12 April 2011

MANIFESTASI KARDIOVASKULER PADA SKLERODERMA

Muhammad Muqsith, Joewono Soeroso

Skleroderma, atau sklerosis sistemik, adalah penyakit meluas yang ditandai dengan akumulasi jaringan ikat yang berlebihan; fibrosis; pembentukan autoantibodi terhadap sejumlah antigen seluler; dan perubahan degeneratif pada kulit, otot rangka, sinovium, pembuluh darah, saluran pencernaan, ginjal, paru dan jantung. Fenomena Raynaud, disfungsi esophagus dan kulit sklerotik menjadi karakter utama penyakit ini dan dapat ditemui di lebih dari 90% pasien. Dua varian utama skleroderma adalah kutaneus difus (20% kasus) dan kutaneus terbatas (80% kasus). Tipe difus yang lebih sedikit ini ditandai dengan penebalan kulit pada ekstremitas bagian distal dan proksimal serta batang tubuh dan sering melibatkan ginjal, paru dan jantung. Tipe difus adalah jenis yang progresif dan sering merusak banyak organ dalam, tidak hanya kulit saja. Pada tipe terbatas yang menonjolkan sindrom CREST (kalsinosis, fenomena Raynaud, disfungsi esofagus, sklerodaktili dan teleangiektasia), perubahan pada kulit hanya terbatas pada wajah, jari jemari dan bagian distal ekstremitas. Varian ketiga yang jarang didapatkan adalah overlap syndrome; sindrom ini terdiri dari skleroderma yang terasosiasi dengan penyakit jaringan ikat lainnya, misalnya lupus sistemik (SLE), artritis rheumatoid, polimiositis dan sindrom Sjögren (Roldan 2009, Gabrielli 2009; Roldan 2008).

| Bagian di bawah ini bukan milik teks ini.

(** The database and its sequence, the user data and the reply, or the
    exception that leaves the handler.  Nothing is written before
    [conn.commit()]: an exception in the loop leaves the database as it
    was; one after the commit leaves the rows in it.  An exception leaves
    the user data as they were. *)
Definition save_confirmed_pills (d : db) (seq : Z) (ud : user_data) (user_id : string)
    : db * Z * user_data * attempt save_reply :=
  let pills := default (JList []) (parsed_pills ud) in
  if truthy pills then
    match (try! items := lift (py_iter pills) in insert_pills d seq user_id items) with
    | Failure e => (d, seq, ud, Failure e)
    | Success (d', seq') =>
        match (let! items := py_iter pills in
               let! names := pill_names items in
               join_names names) with
        | Ok names => (d', seq', clean_user_context ud, Success (SaveSuccess names))
        | Raise e => (d', seq', ud, Failure (Python e))
        end
    end
  else (d, seq, clean_user_context ud, Success SaveError).

(** ** The conversation of [addpill_command] *)

Inductive state :=
| PARSE_PILL
| CONFIRM_PILL
| AWAIT_CORRECTION
| END.

Definition addpill_command (ud : user_data) : user_data * state :=
  ({| parsed_pills := parsed_pills ud; pill_conversation_history := Some [] |},
   PARSE_PILL).

Definition handle_rejection (ud : user_data) : user_data * state :=
  (ud, AWAIT_CORRECTION).

Definition cancel_command (ud : user_data) : user_data * state :=
  (clean_user_context ud, END).

(** [c.isspace()] on a character below 256. *)
Definition is_space (c : ascii) : bool :=
  let n := Z.of_nat (nat_of_ascii c) in
  ((9 <=? n) && (n <=? 13)) || ((28 <=? n) && (n <=? 32)) || (n =? 133) || (n =? 160).

Fixpoint lstrip (s : string) : string :=
  match s with
  | EmptyString => EmptyString
  | String c s' => if is_space c then lstrip s' else s
  end.

(** [s.rstrip()]: the text up to its last character that is not a space. *)
Fixpoint rstrip (s : string) : string :=
  match s with
  | EmptyString => EmptyString
  | String c s' =>
      match rstrip s' with
      | EmptyString => if is_space c then EmptyString else String c EmptyString
      | rest => String c rest
      end
  end.

(** [s.strip()] *)
Definition strip (s : string) : string := rstrip (lstrip s).

(** [s.replace(old, "")] for a text [old] that is not empty: the
    occurrences of [old] are removed from left to right; [skip] counts the
    characters of an occurrence still to be dropped. *)
Fixpoint remove_from (old : string) (skip : nat) (s : string) : string :=
  match s with
  | EmptyString => EmptyString
  | String c s' =>
      match skip with
      | S n => remove_from old n s'
      | O =>
          if String.prefix old s then remove_from old (String.length old - 1) s'
          else String c (remove_from old 0 s')
      end
  end.

Definition remove_all (old s : string) : string := remove_from old 0 s.

(** [text.strip().replace("```json", "").replace("```", "")] *)
Definition json_response_text (text : string) : string :=
  remove_all "```" (remove_all "```json" (strip text)).

Definition newline : string := String (ascii_of_nat 10) EmptyString.

(** [sep.join(l)] *)
Fixpoint join (sep : string) (l : list string) : string :=
  match l with
  | [] => EmptyString
  | [x] => x
  | x :: rest => x +:+ sep +:+ join sep rest
  end.

(** The prompt, kept as the two texts it interpolates. *)
Record prompt := { today_date : string; full_conversation : string }.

Insidens skleroderma adalah 10-20 per juta populasi per tahun. Penyakit ini tidak memandang ras dan dijumpai tiga kali lebih banyak pada perempuan dibandingkan pada laki-laki dan bermanifestasi pada umur 30 sampai 50 tahun. Hanya kurang dari 10% pasien yang terkena skleroderma di bawah usia 20 tahun Tipe kutaneus difus memiliki prognosis yang lebih buruk daripada tipe kutaneus terbatas. Angka kelangsungan hidup kumulatif secara menyeluruh setelah 3, 6 dan 9 tahun adalah masing-masing 86%, 76% dan 61%. Prognosis lebih buruk dijumpai pada laki-laki berumur lebih dari 50 tahun dengan keterlibatan ginjal, paru dan jantung. Penyakit paru, termasuk hipertensi pulmoner dan penyakit ginjal adalah penyebab utama kematian; peringkat selanjutnya adalah penyakit jantung, dengan angka kelangsungan hidup kumulatif hanya 20% pada 7 tahun. Adanya penyakit miokard ini, bahkan tanpa ada keterlibatan ginjal dan paru sekalipun, memiliki faktor prognostik yang buruk. Dalam sebuah analisis multivariat, keterlibatan jantung yang terdefinisi sebagai adanya gangguan konduksi bermakna, aritmia ventrikel, gagal jantung atau efusi perikard menetap berhubungan dengan peningkatan angka kematian (hazard ratio 2.8) lebih daripada ginjal (1.9) maupun paru (1.6). Penyebab utama kematian akibat jantung adalah penyakit jantung iskemik mikrovaskuler fungsional dan struktural, diikuti dengan gagal jantung refrakter, kematian tiba-tiba, dan perikarditis. Penyakit jantung skleroderma bermanifestasi terutama sebagai penyakit jantung koroner mikrovaskuler, miokarditis dan hipertensi pulmoner dengan atau tanpa cor pulmonale. Perikarditis, gangguan pada sistem konduksi dan aritmia lebih jarang didapatkan. Penyakit jantung skleroderma yang nyata secara klinis dilaporkan hanya pada kurang dari seperempat kasus; angka temuan meningkat hingga mencapai 80% pada kasus-kasus otopsi. Selain itu, penyakit miokard primer tanpa keterlibatan ginjal dan paru dapat terjadi (Roldan 2009; Gabrielli, 2009; Belloli, 2008; Allanore, 2008; Haustein, 2002).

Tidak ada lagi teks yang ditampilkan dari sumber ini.